Location
- Country: Australia
- State: New South Wales
- Region: Sydney Basin (IBRA), Inner West
- Local Government Areas: Strathfield, Canterbury-Bankstown

Physical characteristics
- • location: Wiley Park
- • coordinates: 33°55′12″S 151°03′47″E﻿ / ﻿33.91997°S 151.06292°E
- Mouth: Cooks River
- • location: Strathfield South
- • coordinates: 33°53′51″S 151°04′56″E﻿ / ﻿33.89754°S 151.08232°E
- Length: 3 km (1.9 mi)
- Basin size: 8.8 km^{2} (3.4 mi^{2})

Basin features
- Progression: Cooks → Botany Bay

= Coxs Creek (Belfield, New South Wales) =

River in Sydney, New South Wales, Australia

Coxs Creek, a watercourse of the Cooks River catchment, is located in the Inner West of Sydney, in New South Wales, Australia.

==Course and features==
Coxs Creek rises northeast of Punchbowl railway station and flows generally north northeast, before reaching its confluence with the Cooks River, at Strathfield South. Over time the creek has been extensively modified and is now largely a storm drain that flows about 3 km. Prior to development of the area the creek drained paperbark swamps that were formerly near the junction of Roberts Road and Juno Parade. Over time the creek has been extensively modified and rerouted. As with most drainage channels in the area it has been lined along much of its length. Coxs Creek drains a total catchment of 8.8 km2.
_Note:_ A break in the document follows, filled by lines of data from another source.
(** A write to a temporary file is no signal. *)
Lemma temp_write_sound d m tmp data : entries d = m -> sound d -> sound (with_entries (Some (<[inr tmp := data]> m)) d).
Proof.
  intros <- [Hs Hd]. split; rewrite entries_with; [by rewrite sig_ids_temp|]. intros id c Hc. rewrite lookup_insert_ne in Hc by done. by apply Hd.
Qed.
Lemma temp_write_ok p h d m tmp data (t : option (nat * string)) :
  entries d = m -> hold_ok p h d -> h <> HOut -> (t = None \/ t = Some (tmp, data)) ->
  phase_ok p (MkPhase h t) (with_entries (Some (<[inr tmp := data]> m)) d).
Proof.
  intros <- Hh Hn Ht. split_and!; [|done|]; cbn [ph_hold ph_temp].
  - apply (hold_temps p h d); [|done|exact Hh]. by rewrite entries_with, sig_ids_temp.
  - intros k data' c ->. destruct Ht as [|[= <- <-]]; [done|]. rewrite entries_with, lookup_insert_eq. by intros [= <-].
Qed.

(** The rename that adds an entry. *)
Lemma rename_ok p h d m tmp id data :
  entries d = m -> sound d -> hold_ok p h d -> may_add h id -> delivers id data ->
  sound (with_entries (Some (<[inl id := data]> (delete (inr tmp) m))) d).
Proof.
  intros <- [Hs Hd] Hh Hadd Hdel. split; rewrite entries_with.
  - rewrite sig_ids_add, sig_ids_no_temp, size_union_alt, size_singleton. destruct Hadd as [-> | ->]; destruct Hh as [_ Hlt]; [|lia].
    pose proof (subseteq_size (sig_ids (entries d) ∖ {[id]}) (sig_ids (entries d)) ltac:(set_solver)). lia.
  - intros id' c' Hc'. destruct (decide (id' = id)) as [->|Hne]; [rewrite lookup_insert_eq in Hc'; by simplify_eq|].
    rewrite lookup_insert_ne, lookup_delete_ne in Hc' by congruence. by apply Hd.
Qed.

(** The step of a process, under the lock or outside it. *)
Lemma call_ok p ph d B (c : mcall B) k b d' :
  sound d -> phase_ok p ph d -> follows c k ph -> manswer p d c b d' ->
  sound d' /\ exists ph', k b ph' /\ phase_ok p ph' d'.
Proof.
  intros Hs Hp Hf Ha. pose proof Hp as (Hh & Hno & Ht). destruct c; cbn [follows manswer] in *.
  - destruct Hf as [-> Hf]. destruct b as [[]|e].
    + destruct Ha as (_ & _ & ->). split; [done|]. eexists. split; [by apply Hf|]. split_and!; done.
    + destruct Ha as (Hc & _ & ->). split; [done|]. eexists. split; [apply Hf; intros; congruence|]. split_and!; done.
    + split; [destruct Ha as [->|[_ ->]]; done|]. eexists. split; [by apply Hf|]. split_and!; done.
  - destruct b. split; [rewrite Ha; by destruct (mem_dec p d)|]. eexists. split; [exact Hf|]. split_and!; done.
  - destruct Ha as [-> Hb]. split; [done|]. destruct Hf as [Hff Hft]. destruct b; [|by eexists]. eexists. split; [exact Hft|].
    split_and!; [|by intros Hx; destruct (ph_hold ph); try done; apply Hno|exact Ht]. cbn. destruct (ph_hold ph) eqn:He; try done. cbn. split; [done|]. destruct Hs as [Hs _].
    assert (Hin : id ∈ sig_ids (entries d)) by (by apply elem_of_sig_ids, Hb). rewrite size_difference by set_solver. rewrite size_singleton.
    destruct (decide (size (sig_ids (entries d)) = 0)) as [Hz|]; [apply size_empty_inv in Hz; set_solver|lia].
  - destruct Ha as [-> Hb]. split; [done|]. eexists. split; [apply Hf|]. destruct b as [names|e]; cbn.
    + split_and!; [|by intros Hx; destruct (ph_hold ph); try done; [apply Hno|by case_bool_decide]|exact Ht]. cbn. destruct (ph_hold ph) eqn:He; try done.
      case_bool_decide; [|done]. split; [done|]. apply sig_ids_count in Hb. lia.
    + assert (Heq : MkPhase (match ph_hold ph with HIn => HIn | h => h end) (ph_temp ph) = ph) by (destruct ph as [[] t]; done). by destruct (ph_hold ph) in *.
  - apply (shrink_ok p ph d d'); try done; destruct b; by rewrite Ha.
  - destruct Hf as [Hn Hf]. destruct b as [tmp|e]; [|rewrite Ha; split; [done|]; eexists; split; [apply Hf|]; split_and!; done].
    destruct Ha as (m & Hm & Hfresh & ->). assert (Hem : entries d = m) by (unfold entries; by rewrite Hm).
    split; [by apply temp_write_sound|]. eexists. split; [apply Hf|]. apply temp_write_ok; auto.
  - destruct Hf as [Hn Hf]. destruct (md_entries d) as [m|] eqn:Hm.
    2:{ subst d'. split; [done|]. eexists. split; [apply Hf|]. split_and!; [done|done|]. cbn. intros k' data' c _. unfold entries. by rewrite Hm. }
    assert (Hem : entries d = m) by (unfold entries; by rewrite Hm). destruct Ha as (written & Hw & ->). destruct (m !! inr tmp) as [old|] eqn:Hold.
    + split; [by apply temp_write_sound|]. eexists. split; [apply Hf|]. apply temp_write_ok; try done. destruct b; [by left|right]. by rewrite (Hw eq_refl).
    + split; [done|]. eexists. split; [apply Hf|]. split_and!; [done|done|]. cbn. intros k' data' c Hk. destruct b; [done|]. injection Hk as <- <-.
      by rewrite Hem, Hold.
  - destruct Hf as ((data & Htmp & Hdel) & Hadd & Hf). pose proof (hold_holds _ _ _ Hh (may_add_held _ _ Hadd)) as Hhold.
    destruct b as [e|]; [rewrite Ha; split; [done|]; eexists; split; [apply Hf|]; split_and!; done|].
    destruct Ha as (m & c & Hm & Hc & ->). assert (Hem : entries d = m) by (unfold entries; by rewrite Hm).
    assert (c = data) as -> by (apply (Ht tmp data c Htmp); by rewrite Hem).
    split; [by eapply rename_ok|eexists; split; [apply Hf|]; split_and!; done].
  - destruct Hf as [Hn Hf]. apply (shrink_ok p ph d d'); [done|done|apply Hf|..]; destruct Ha as [->| ->]; try done. rewrite entries_delete. apply delete_subseteq.
  - apply (shrink_ok p ph d d'); [done|done|apply Hf|..]; destruct b; rewrite Ha; try done. rewrite entries_delete. apply delete_subseteq.
  - apply (shrink_ok p ph d d'); [done|done|apply Hf|..]; (destruct b; [destruct Ha as (m & Hm & ->)|rewrite Ha]); try done; [|apply map_empty_subseteq].
    unfold with_entries, entries. simpl. destruct (md_entries d) eqn:He; [|done]. by unfold entries in Hm; rewrite He in Hm.
  - destruct Ha as [-> _]. by apply (shrink_ok p ph d d).
Qed.

(** ** The system *)

Lemma phase_outside p ph d d' : phase_ok p ph d -> md_holder d <> Some p -> phase_ok p ph d'.
Proof.
  intros (Hh & Hno & Ht) Hn. assert (Hout : ph_hold ph = HOut) by (destruct (ph_hold ph) eqn:He; [done|..]; destruct Hn; by apply (hold_holds p (ph_hold ph)); rewrite He).
  split_and!; [by rewrite Hout|done|]. intros k data c Hk. rewrite (Hno Hout) in Hk. done.
Qed.

(** What a call of [p] leaves of the others' phases. *)
Lemma others_kept p ph d B (c : mcall B) k b d' q ph' :
  phase_ok p ph d -> follows c k ph -> manswer p d c b d' -> q <> p -> phase_ok q ph' d -> phase_ok q ph' d'.
Proof.
  intros Hp Hf Ha Hne Hq. destruct (decide (ph_hold ph = HOut)) as [Hout|Hin].
  - destruct (outside_shrinks p ph d B c k b d' Hout Hf Ha) as [Hsub [Hm|[Hm|Hm]]]; [by eapply phase_shrink|..]; eapply phase_outside; [exact Hq|congruence|exact Hq|congruence].
  - eapply phase_outside; [exact Hq|]. destruct Hp as [Hh _]. rewrite (hold_holds _ _ _ Hh Hin). congruence.
Qed.

Definition sys_ok (s : msys) : Prop :=
  sound (ms_dir s) /\ forall p c m, ms_procs s !! p = Some (c, m) -> exists ph, obeys m (fun _ => out) ph /\ phase_ok p ph (ms_dir s).

Lemma step_ok allowed_calls s s' : sys_ok s -> mstep cap maxFileSize workflowID allowed_calls s s' -> sys_ok s'.
Proof.
  intros [Hs Hp] Hstep. destruct Hstep as [p c Hnone _|p call B c k b d Hpr Ha|p call r Hpr|p m Hpr];
    unfold sys_ok; cbn [ms_dir ms_procs].
  - split; [done|]. intros q c' m [[<- [= <- <-]]|[_ Hq]]%lookup_insert_Some; [|by eapply Hp]. exists (MkPhase HOut None). split; [apply program_obeys|done].
  - destruct (Hp p _ _ Hpr) as (ph & Hob & Hok). destruct (call_ok p ph _ B c _ b d Hs Hok Hob Ha) as (Hs' & ph' & Hob' & Hok').
    split; [done|]. intros q c' m [[<- [= <- <-]]|[Hne Hq]]%lookup_insert_Some; [by exists ph'|]. destruct (Hp q c' m Hq) as (phq & Hobq & Hokq).
    exists phq. split; [done|]. by eapply (others_kept p ph _ B c).
  - split; [done|]. intros q c' m [_ Hq]%lookup_delete_Some. by eapply Hp.
  - assert (He : entries (ms_dir s) = entries (if mem_dec p (ms_dir s) then with_lock (md_lockfile (ms_dir s)) None (ms_dir s) else ms_dir s)) by (by destruct (mem_dec p _)).
    split; [eapply sound_shrink; [by rewrite He|done]|]. intros q c' m' [Hne Hq]%lookup_delete_Some. destruct (Hp q c' m' Hq) as (ph & Hob & Hok).
    exists ph. split; [done|]. unfold mem_dec in *. case_bool_decide as Hh; [|done]. eapply phase_outside; [exact Hok|]. cbn. congruence.
Qed.

Lemma steps_ok allowed_calls s s' : sys_ok s -> rtc (mstep cap maxFileSize workflowID allowed_calls) s s' -> sys_ok s'.
Proof. intros Hok Hr. induction Hr as [|s1 s2 s3 Hst _ IH]; [done|]. apply IH. by eapply step_ok. Qed.

(** C18: The shared mailbox directory keeps its contract.  Let any processes deliver,
    read, acknowledge and delete, with calls that interleave in any order, fail in
    any way, and processes that crash at any point: the mailbox never holds more
    signals than its cap, and every signal's file holds the complete encoding of
    some delivery of that id that passed its guards, never a torn or foreign one. *)
Theorem mailbox_dir_sound allowed_calls s s' :
  sound (ms_dir s) -> ms_procs s = ∅ -> rtc (mstep cap maxFileSize workflowID allowed_calls) s s' ->
  size (sig_ids (entries (ms_dir s'))) <= cap /\
  forall id c, entries (ms_dir s') !! inl id = Some c -> delivers id c.
Proof.
  intros Hs Hnone Hr. assert (Hok : sys_ok s) by (split; [done|]; intros p c m; by rewrite Hnone, lookup_empty).
  exact (proj1 (steps_ok _ _ _ Hok Hr)).
Qed.

(** ** A delivered signal stays *)

(** The calls that do not remove [id]. *)
Definition spares (id : string) (c : mail_call) : Prop :=
  match c with CallRemove => False | CallAck ids => id ∉ ids | CallDeliver _ _ | CallTake => True end.
Abbreviation spared := (fun (id : string) (B : Type) (c : mcall B) =>
  match c with MRemove id' => id' <> id | MRemoveAll => False | _ => True end).

Ltac walk :=
  repeat (cbn [dbind dcall_ calls_only];
    first [ exact I | assumption | progress case_match
          | match goal with |- _ /\ _ => split | |- forall _, _ => intros ? | |- calls_only _ (dbind _ _) => apply calls_only_bind end ]).

Lemma program_spares id c : spares id c -> calls_only (spared id) (program_of cap maxFileSize workflowID c).
Proof.
  destruct c as [sig now| |ids|]; cbn [spares program_of]; [intros _..|intros Hids|done].
  - unfold deliverSignalToDir, deliver_locked, writeFileAtomic, count_verdict. walk.
  - unfold takeSignalsFromDir. destruct (validateWorkflowID _); [|done]. split; [done|]. intros [names|e]; [|done]. cbn [dbind].
    destruct (cap <? length names); [done|]. apply calls_only_bind; [|by intros [r|e]].
    generalize (@nil (string * mail)). induction names as [|[id'|k] names IH]; intros signals; cbn [read_entries]; [done| |apply IH].
    split; [done|]. intros [[raw|]|e]; cbn [dbind]; [|apply IH|done]. destruct (read_ceiling _ _); [done|]. destruct (decode_signal raw); [apply IH|done].
  - unfold ackSignalsInDir. destruct (validateWorkflowID _); [|done]. apply calls_only_bind; [|done].
    induction ids as [|id' ids IH]; cbn [ack_entries]; [done|]. destruct (validateSignalID id'); [|done].
    split; [set_solver|]. intros [e|]; [done|]. cbn [dbind]. apply IH. set_solver.
Qed.

(** A spared entry stays through any call. *)
Lemma spared_stays id p d B (c : mcall B) b d' :
  spared id B c -> manswer p d c b d' -> is_Some (entries d !! inl id) -> is_Some (entries d' !! inl id).
Proof.
  intros Hsp Ha [x Hx]. assert (Hm : exists m, md_entries d = Some m /\ m !! inl id = Some x).
  { unfold entries in Hx. destruct (md_entries d) as [m|]; cbn in Hx; [by exists m|done]. }
  destruct Hm as (m & Hm & Hmx). destruct c; cbn [manswer] in Ha.
  - destruct b as [[]|e]; [destruct Ha as (_ & _ & ->)|destruct Ha as (_ & _ & ->)|destruct Ha as [->|[_ ->]]]; by exists x.
  - rewrite Ha. destruct (mem_dec p d); by exists x.
  - destruct Ha as [-> _]. by exists x.
  - destruct Ha as [-> _]. by exists x.
  - destruct b; rewrite Ha; by exists x.
  - destruct b as [k|e]; [|rewrite Ha; by exists x]. destruct Ha as (m' & Hm' & _ & ->). exists x. rewrite entries_with, lookup_insert_ne by done. congruence.
  - rewrite Hm in Ha. destruct Ha as (w & _ & ->). destruct (m !! inr tmp); [|by exists x]. exists x. by rewrite entries_with, lookup_insert_ne.
  - destruct b as [e|]; [rewrite Ha; by exists x|]. destruct Ha as (m' & c & Hm' & _ & ->). rewrite entries_with. assert (m' = m) as -> by congruence.
    destruct (decide (id0 = id)) as [->|Hne]; [rewrite lookup_insert_eq; by eexists|]. exists x. by rewrite lookup_insert_ne, lookup_delete_ne by congruence.
  - destruct Ha as [->| ->]; [by exists x|]. exists x. rewrite entries_delete, lookup_delete_ne by done. done.
  - destruct b; rewrite Ha; [by exists x|]. exists x. rewrite entries_delete, lookup_delete_ne by congruence. done.
  - done.
  - destruct Ha as [-> _]. by exists x.
Qed.

(** A program that answers nil only after it has renamed a file to [id]. *)
Definition brings_call (id : string) {B : Type} (c : mcall B) : (B -> bool -> Prop) -> bool -> Prop :=
  match c in mcall B return (B -> bool -> Prop) -> bool -> Prop with
  | MRename _ id' => fun k added => k None (added || String.eqb id' id) /\ forall e, k (Some e) added
  | _ => fun k added => forall b, k b added
  end.
Fixpoint brings (id : string) (m : mprog mreply) (added : bool) : Prop :=
  match m with
  | DRet r => r = RDone None -> added = true
  | DCall c k => brings_call id c (fun b => brings id (k b)) added
  end.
The creek begins as a stormwater drain, then runs in the open through the Coxs Creek Wetland, a 1.84 ha reserve containing significant remnant bushland including some Cooks River Castlereagh Ironbark Forest habitat. Including tree specimens of mugga ironbark (Eucalyptus sideroxylon), narrow-leaved ironbark (E. crebra), broad-leaved ironbark (E. fibrosa), and tallowwood (E. microcorys). The forest habitat is noted as an endangered ecological community. Acacia pubescens (Downy Wattle) is a vulnerable flora species present as is the locally endangered Tadgell's Bluebell (Wahlenbergia multicaulis). The endangered Green and Golden Bell Frog (Litoria aurea) has been recorded and frog ponds constructed as part of the creek. The frog has not been seen in the creek since 1995, though they are still present in the nearby constructed wetlands at the Juno Parade Brick Pit.

In 2005 Sydney Ports Corporation proposed works including fauna corridors and "frog ramps" to encourage their return. Along much of its length the creek is a combination of covered channel and an uncovered concrete lined trench. As the creek passes through the reserve it is open and the 2010 management plan calls for restoration of this part of the creek and the adjacent riparian zone.